Thanks to the USN my family and I went on a cross-country adventure. The kids and I first travelled from Georgia to New York after my graduation in December. As some of my readers know, I am originally from New York and I wanted to see my family before I moved back out to the West Coast. If you have ever had family on the other side of the country, you know how difficult it can be seeing them throughout the year. 

My mom helped me make the move from Georgia to New York. Unfortunately, I do not have any pictures of our trip because I lost my phone on a two-day stay in Washington D.C. The only picture I uploaded before that day was this one (of DC traffic).

We got into DC during rush hour. So that was fun! We spent the next two days exploring DC by foot. We took the subway into the city because we stayed on the outside, and we toured the Smithsonian (Check off #56 on my bucket list!) and we went to Capitol Hill. It was a little chilly, so we had to stop often, but we saw a lot of neat things like Dinosaurs, Ruby Red Slippers, The American Flag, and Airplanes. Our only wish is that the museums stayed open later!

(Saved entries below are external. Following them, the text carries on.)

(** C10 (amended).  On a press of [m], with [p] and [fig] bound: when the
    cursor is inside the axes, each of the three key-press callbacks adds
    one red marker artist to the axes ([p], or [self.p] for the class) and
    changes nothing else of what the figures show; when the cursor is
    outside of the axes, the coordinates are [None], and where matplotlib
    rejects them [p.plot] raises [ValueError] and what the figures show is
    unchanged: no marker is added.  Whatever the event, no callback asks
    for a redraw: [fig.canvas.draw_idle] is evaluated and not called, so
    the log has no drawing call and no figure's counters move. *)
Theorem key_press_marks_without_redraw
    (w : World) (self : GUI_inter) (ev : KeyEvent) (p fig : nat)
    (Hkey : key ev = Some "m"%string)
    (Hp : g_p (globals w) = Some p)
    (Hfig : g_fig (globals w) = Some fig) :
  (forall x y,
     position ev = Some (x, y) ->
     marked w p x y (world (on_key_press ev w)) /\
     marked w p x y (world (on_key_press_captured ev w)) /\
     marked w (self_p self) x y (world (GUI_inter_on_key_press self ev w))) /\
  (position ev = None ->
   plot_rejects_None (env w) = true ->
   res (on_key_press ev w) = Raise ValueError /\
   res (GUI_inter_on_key_press self ev w) = Raise ValueError /\
   figure_state (world (on_key_press ev w)) = figure_state w /\
   figure_state (world (on_key_press_captured ev w)) = figure_state w /\
   figure_state (world (GUI_inter_on_key_press self ev w)) = figure_state w) /\
  (forall ev' w',
     no_redraw w' (on_key_press ev' w') /\
     no_redraw w' (on_key_press_captured ev' w') /\
     no_redraw w' (GUI_inter_on_key_press self ev' w')).
Proof.
  split; [|split].
  - intros x y Hpos.
    split; [apply (on_key_press_marks w ev x y p fig); assumption|].
    split; [apply (on_key_press_captured_marks w ev x y p fig); assumption|].
    apply (GUI_inter_on_key_press_marks w self ev x y fig); assumption.
  - intros Hpos Hrej.
    destruct (on_key_press_outside w ev p Hkey Hpos Hrej Hp) as [Hr1 Hw1].
    destruct (GUI_inter_on_key_press_outside w self ev Hkey Hpos Hrej)
      as [Hr2 Hw2].
    split; [exact Hr1|]. split; [exact Hr2|].
    split; [rewrite Hw1; reflexivity|].
    split; [|rewrite Hw2; reflexivity].
    unfold on_key_press_captured. rewrite capture_figure_state.
    set (wc := with_output true (stdout w) (out_widget w) (displayed w) w).
    unfold on_key_press_body. on_key_m Hkey Hpos.
    erewrite bind_read by (unfold wc; bound).
    assert (Hrejc : plot_rejects_None (env wc) = true) by exact Hrej.
    rewrite (bind_raised _ _ _ _ _ _ (plot_nothing_outcome p wc Hrejc)).
    reflexivity.
  - intros ev' w'. unfold no_redraw. repeat split.
    + apply on_key_press_keeps_figures.
    + apply on_key_press_never_redraws.
    + apply (keeps_capture figures); [reflexivity|].
      apply on_key_press_body_keeps_figures.
    + apply never_calls_capture, on_key_press_body_never_redraws.
    + apply GUI_inter_on_key_press_keeps_figures.
    + apply GUI_inter_on_key_press_never_redraws.
Qed.

(** C10, as stated, fails outside of the axes: in the session of the
    notebook, a press of [m] with the cursor outside of the axes makes
    [p.plot] raise, and the figures have no marker more. *)
Lemma m_press_outside_adds_no_marker : ~ m_press_always_marks.
Proof.
  intros H.
  assert (Hp : g_p (globals (session_with_output small_image)) = Some 0%nat)
    by (vm_compute; reflexivity).
  assert (Hfig : g_fig (globals (session_with_output small_image)) = Some 0%nat)
    by (vm_compute; reflexivity).
  destruct (H (session_with_output small_image) key_m_outside 0%nat 0%nat
              eq_refl Hp Hfig) as [x [y Hmark]].
  apply marked_next_line in Hmark.
  assert (Hafter : next_line (world (on_key_press key_m_outside
                                       (session_with_output small_image)))
                   = 0%nat) by (vm_compute; reflexivity).
  assert (Hbefore : next_line (session_with_output small_image) = 0%nat)
    by (vm_compute; reflexivity).
  rewrite Hafter, Hbefore in Hmark. discriminate Hmark.
Qed.

(** *** Indexing *)

Lemma norm_index_wrap (i : Z) (n : nat) :
  norm_index i n = if index_ok i n then Ok (wrap i n) else Raise IndexError.
Proof.
  unfold norm_index, index_ok, wrap.
  destruct (0 <=? i) eqn:H0; destruct (i <? Z.of_nat n) eqn:H1;
    destruct (- Z.of_nat n <=? i) eqn:H2; destruct (i <? 0) eqn:H3;
    simpl; try reflexivity; lia.
Qed.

Anthony was in school in Virginia and he was not set to graduate until the middle of February so I stayed in NY with the kids for a couple months. It reminded me how much I hate snow! While I was there we got about 4-5 feet. No thanks!

When Anthony was done with school he drove up to New York so we could begin our cross-country adventure. Our plan was to avoid the northern part of the country because it was February and there was bound to be a lot of snow. So we travelled down PA over to OH where we met up with my dad and grandparents in Newark. Then we travelled through Indiana, and made a stop in St. Louis. In Kansas we stopped at a place called "Truckhedge"

It was a special place, and by special I mean I am glad we didn't get murdered and thrown into the woods for creatures to feast on. It was a residential place set up by a rather odd man who was incredibly friendly and weirdly artistic. He had some crazy artifacts on his property and he gave us a tour of his abode. I would recommend anyone to stop by here if they are in Kansas because it was an experience I will never forget. And the guy gave Zoe a piece of petrified wood and showed her dinosaur and mammoth teeth. It was definitely not a stop I was expecting! I thought it was a roadside attraction that we would stop at for 10 minutes, take a picture and drive away. Kind of like this one...

This is the world's largest easel. I think this was in Colorado where we were stranded for a night because of a snow storm that we hit. We stopped in Denver for lunch and stayed outside of the city for the night. Apparently Colorado doesn't have a great snow management system, so it took us three days to get through the state. We also had to make a pit stop at Volvo because I was having a problem with my windshield wiper fluid because it was below freezing and Georgia filled my tank up with +32 fluid.

These photos were all taken at Hot Springs Park in Wyoming. Another highlight of our trip. We had the chance to eat with deer, see roaming buffalo, and take a dip in natural hot spring pools. We also made a trip to the dinosaur museum in town, which was an awesome stop that Zoe LOVED. 

We finally made it into Washington State!

In case anyone was wondering, Lou made the trip too. He had a blast sneaking into hotel rooms. He did really well the entire 10 days of traveling.

If I could choose one picture that would sum up our trip it would be this one. It was such an experience traveling across the country and we got to see so many beautiful landscapes along the way. This picture is through Montana, which I think was my favorite state along the way. Fun fact: Researchers at Cornell University have stated that if a zombie apocalypse were to ever happen, the safest place to be in the United States would be Montana. Probably because there aren't very many people around.

And surprisingly the kids took the trip just as good as Lou did. Anthony slept for most of the time, and we tried to stay at hotels with swimming pools every night so Zoe could swim and run around after spending the day in the car. We only did about 6-7 hours a day, which is why it took us about 10 days to get to Washington. We wanted to make the trip memorable and fun for the kids. I think we succeeded!